TASK TO COMPLETE =>
Of the lines below, count those containing the word "dirblock". Reply with the number alone.

LISTED RECORDS Block Start

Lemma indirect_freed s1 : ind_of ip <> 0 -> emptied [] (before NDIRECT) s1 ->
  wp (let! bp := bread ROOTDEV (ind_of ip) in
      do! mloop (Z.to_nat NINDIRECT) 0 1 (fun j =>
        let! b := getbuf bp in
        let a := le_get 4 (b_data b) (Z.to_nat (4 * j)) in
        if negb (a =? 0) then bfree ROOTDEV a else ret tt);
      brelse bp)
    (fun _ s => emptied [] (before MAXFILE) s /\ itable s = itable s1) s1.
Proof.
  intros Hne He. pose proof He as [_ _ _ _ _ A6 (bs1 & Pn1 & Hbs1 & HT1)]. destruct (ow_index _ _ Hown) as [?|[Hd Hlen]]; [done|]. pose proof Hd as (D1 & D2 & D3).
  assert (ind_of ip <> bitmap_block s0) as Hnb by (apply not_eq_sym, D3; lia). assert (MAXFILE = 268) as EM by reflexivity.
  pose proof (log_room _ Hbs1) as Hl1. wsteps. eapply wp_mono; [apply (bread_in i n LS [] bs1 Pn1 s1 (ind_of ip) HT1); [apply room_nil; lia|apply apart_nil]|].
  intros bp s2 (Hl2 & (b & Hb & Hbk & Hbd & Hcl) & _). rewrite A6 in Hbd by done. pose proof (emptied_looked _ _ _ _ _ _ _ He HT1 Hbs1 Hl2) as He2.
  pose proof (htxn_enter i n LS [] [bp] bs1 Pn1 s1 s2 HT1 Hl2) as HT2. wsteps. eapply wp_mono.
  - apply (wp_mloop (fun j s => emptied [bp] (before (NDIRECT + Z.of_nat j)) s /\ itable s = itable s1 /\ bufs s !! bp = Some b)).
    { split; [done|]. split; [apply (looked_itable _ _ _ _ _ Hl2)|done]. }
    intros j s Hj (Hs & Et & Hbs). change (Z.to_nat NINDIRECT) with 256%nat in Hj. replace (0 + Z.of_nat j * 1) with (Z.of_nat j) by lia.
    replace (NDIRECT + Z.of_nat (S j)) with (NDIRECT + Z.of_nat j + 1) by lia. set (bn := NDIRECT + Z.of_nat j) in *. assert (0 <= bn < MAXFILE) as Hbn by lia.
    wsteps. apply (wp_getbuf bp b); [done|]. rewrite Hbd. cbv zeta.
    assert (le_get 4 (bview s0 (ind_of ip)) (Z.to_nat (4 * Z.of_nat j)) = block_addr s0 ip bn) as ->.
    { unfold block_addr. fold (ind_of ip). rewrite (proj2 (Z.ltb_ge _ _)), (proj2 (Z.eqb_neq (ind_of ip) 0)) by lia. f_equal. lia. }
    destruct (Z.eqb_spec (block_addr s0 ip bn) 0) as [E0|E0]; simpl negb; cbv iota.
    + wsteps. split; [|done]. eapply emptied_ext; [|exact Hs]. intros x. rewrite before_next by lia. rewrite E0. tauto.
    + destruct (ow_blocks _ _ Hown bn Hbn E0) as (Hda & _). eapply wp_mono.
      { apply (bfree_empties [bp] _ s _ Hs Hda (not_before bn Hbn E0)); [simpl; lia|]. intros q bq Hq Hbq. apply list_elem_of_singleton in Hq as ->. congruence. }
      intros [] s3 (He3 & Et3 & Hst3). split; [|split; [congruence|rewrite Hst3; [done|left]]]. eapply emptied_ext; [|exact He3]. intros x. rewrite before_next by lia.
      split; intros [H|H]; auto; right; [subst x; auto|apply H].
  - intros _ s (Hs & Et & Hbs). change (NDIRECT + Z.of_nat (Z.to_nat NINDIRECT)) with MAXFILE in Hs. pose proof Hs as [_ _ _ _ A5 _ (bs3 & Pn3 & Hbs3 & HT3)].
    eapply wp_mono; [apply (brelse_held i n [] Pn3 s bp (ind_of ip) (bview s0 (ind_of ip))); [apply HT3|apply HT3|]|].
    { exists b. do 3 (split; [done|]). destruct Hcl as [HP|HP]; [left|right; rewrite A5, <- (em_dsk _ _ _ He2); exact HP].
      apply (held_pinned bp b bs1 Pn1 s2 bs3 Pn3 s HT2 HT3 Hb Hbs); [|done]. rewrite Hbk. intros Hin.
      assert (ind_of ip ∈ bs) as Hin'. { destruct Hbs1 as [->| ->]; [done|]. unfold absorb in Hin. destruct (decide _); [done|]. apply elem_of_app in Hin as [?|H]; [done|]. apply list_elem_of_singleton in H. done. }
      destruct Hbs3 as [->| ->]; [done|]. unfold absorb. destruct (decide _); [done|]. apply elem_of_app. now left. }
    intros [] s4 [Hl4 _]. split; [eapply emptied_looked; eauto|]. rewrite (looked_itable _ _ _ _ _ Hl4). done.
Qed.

LISTED RECORDS Block End
LISTED RECORDS Block Start

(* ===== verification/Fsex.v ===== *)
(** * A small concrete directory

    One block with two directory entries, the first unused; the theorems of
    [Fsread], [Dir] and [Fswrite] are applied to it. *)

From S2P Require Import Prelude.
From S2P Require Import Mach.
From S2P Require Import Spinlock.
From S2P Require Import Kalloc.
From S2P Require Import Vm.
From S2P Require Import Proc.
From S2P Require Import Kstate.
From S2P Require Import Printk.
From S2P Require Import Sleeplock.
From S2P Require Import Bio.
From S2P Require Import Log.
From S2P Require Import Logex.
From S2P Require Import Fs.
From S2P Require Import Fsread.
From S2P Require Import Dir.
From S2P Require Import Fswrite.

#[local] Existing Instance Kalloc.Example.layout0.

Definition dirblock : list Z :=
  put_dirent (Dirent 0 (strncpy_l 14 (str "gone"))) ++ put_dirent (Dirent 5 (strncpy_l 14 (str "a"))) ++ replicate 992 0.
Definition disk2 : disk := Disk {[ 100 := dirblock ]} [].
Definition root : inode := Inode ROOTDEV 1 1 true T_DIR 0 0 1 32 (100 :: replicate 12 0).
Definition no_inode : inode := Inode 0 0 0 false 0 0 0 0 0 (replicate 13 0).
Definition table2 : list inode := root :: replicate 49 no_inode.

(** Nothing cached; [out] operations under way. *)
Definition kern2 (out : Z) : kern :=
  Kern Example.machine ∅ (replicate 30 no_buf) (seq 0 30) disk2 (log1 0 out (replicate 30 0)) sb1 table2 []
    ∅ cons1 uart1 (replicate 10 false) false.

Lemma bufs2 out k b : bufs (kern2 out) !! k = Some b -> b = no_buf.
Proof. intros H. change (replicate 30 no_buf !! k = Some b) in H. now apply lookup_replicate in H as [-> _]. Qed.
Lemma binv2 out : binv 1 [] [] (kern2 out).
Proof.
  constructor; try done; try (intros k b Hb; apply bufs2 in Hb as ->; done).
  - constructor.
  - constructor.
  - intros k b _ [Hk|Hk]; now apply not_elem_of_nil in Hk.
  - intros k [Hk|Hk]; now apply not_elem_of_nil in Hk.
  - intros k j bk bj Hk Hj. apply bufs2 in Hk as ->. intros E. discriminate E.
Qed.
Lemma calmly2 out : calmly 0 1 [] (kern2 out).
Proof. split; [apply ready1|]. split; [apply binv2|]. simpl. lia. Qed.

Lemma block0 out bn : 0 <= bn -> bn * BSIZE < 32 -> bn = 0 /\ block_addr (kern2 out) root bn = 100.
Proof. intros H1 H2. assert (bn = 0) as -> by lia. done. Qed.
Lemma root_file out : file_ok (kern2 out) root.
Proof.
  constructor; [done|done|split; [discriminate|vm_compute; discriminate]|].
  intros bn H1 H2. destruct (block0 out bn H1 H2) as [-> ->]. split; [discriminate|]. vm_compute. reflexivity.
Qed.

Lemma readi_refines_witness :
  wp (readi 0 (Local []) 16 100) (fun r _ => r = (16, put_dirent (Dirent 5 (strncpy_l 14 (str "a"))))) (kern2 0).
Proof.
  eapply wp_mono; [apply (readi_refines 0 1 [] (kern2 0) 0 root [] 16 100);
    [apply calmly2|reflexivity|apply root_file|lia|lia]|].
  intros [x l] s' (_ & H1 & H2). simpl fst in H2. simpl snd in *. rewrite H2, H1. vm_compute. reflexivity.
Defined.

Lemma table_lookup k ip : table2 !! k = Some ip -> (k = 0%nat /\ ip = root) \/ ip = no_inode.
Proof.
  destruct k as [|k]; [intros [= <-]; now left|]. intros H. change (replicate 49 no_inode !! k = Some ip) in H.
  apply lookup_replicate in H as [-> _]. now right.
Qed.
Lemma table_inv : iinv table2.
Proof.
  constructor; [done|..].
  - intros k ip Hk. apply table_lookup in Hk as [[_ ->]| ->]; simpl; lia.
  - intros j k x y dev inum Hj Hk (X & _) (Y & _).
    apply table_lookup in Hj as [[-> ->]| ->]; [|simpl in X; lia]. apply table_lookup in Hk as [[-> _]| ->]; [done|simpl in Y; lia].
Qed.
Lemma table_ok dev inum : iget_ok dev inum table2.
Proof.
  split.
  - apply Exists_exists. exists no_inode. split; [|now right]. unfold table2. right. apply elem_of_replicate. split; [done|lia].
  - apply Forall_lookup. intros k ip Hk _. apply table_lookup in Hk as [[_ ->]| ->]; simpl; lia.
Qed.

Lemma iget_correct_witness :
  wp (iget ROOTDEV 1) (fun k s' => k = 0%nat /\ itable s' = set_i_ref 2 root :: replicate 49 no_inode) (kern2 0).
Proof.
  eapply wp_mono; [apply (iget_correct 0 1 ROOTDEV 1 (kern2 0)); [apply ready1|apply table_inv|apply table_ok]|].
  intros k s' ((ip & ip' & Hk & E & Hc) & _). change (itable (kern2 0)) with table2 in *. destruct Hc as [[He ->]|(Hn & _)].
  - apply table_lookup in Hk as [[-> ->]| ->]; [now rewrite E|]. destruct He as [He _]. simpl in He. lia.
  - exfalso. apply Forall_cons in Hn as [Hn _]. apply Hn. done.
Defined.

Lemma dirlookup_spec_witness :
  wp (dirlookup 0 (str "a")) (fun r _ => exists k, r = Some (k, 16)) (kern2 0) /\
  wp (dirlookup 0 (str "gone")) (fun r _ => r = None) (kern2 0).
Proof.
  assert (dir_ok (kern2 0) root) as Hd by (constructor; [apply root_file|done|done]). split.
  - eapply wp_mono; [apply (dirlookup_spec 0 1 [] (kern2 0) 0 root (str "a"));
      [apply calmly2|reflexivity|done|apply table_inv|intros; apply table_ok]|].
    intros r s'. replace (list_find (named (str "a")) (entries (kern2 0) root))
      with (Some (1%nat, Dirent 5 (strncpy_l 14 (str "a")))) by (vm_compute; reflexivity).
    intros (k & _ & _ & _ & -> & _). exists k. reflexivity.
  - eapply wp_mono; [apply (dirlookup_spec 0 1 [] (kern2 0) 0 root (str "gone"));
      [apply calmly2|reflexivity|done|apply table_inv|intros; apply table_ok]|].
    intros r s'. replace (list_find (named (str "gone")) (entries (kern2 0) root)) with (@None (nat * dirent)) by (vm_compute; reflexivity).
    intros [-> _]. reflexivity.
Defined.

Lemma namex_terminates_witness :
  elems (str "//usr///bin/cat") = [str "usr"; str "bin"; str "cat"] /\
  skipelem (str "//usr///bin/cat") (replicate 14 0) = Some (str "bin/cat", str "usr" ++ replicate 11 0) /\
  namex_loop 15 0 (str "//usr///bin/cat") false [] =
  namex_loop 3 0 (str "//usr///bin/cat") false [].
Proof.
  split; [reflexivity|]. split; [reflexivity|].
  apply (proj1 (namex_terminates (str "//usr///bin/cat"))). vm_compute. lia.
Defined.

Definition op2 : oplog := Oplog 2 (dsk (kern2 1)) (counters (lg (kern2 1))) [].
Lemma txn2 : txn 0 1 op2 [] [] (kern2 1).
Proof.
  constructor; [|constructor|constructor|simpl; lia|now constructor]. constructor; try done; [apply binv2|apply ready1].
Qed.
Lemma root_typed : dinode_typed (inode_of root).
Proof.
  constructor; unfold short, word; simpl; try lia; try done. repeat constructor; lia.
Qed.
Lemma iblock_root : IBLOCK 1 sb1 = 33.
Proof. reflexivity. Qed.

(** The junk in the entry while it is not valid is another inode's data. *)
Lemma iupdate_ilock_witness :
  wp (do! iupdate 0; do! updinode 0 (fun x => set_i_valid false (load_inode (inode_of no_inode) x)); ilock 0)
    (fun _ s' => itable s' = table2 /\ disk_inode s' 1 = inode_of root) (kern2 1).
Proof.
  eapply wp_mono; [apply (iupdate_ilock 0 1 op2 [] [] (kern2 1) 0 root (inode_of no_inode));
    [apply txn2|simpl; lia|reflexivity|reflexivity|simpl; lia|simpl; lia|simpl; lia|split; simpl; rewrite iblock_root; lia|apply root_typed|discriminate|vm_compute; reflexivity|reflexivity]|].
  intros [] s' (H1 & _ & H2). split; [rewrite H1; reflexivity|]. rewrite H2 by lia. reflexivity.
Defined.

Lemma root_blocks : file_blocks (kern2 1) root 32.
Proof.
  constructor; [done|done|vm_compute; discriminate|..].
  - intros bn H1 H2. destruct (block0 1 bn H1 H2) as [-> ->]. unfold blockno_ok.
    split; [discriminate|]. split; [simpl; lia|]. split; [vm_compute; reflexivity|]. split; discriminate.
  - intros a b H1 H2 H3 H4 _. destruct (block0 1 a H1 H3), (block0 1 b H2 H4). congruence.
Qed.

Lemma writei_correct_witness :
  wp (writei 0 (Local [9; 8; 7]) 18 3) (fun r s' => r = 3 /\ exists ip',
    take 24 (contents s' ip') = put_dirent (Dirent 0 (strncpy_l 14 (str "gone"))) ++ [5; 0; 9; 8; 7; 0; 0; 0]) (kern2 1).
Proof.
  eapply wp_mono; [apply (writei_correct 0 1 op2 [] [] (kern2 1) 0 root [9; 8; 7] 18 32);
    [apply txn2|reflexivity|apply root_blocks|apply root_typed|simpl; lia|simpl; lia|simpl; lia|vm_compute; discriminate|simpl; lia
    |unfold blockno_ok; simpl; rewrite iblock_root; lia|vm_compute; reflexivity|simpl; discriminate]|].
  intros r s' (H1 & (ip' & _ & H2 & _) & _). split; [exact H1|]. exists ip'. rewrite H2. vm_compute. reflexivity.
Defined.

LISTED RECORDS Block End

TASK RESULT =>
2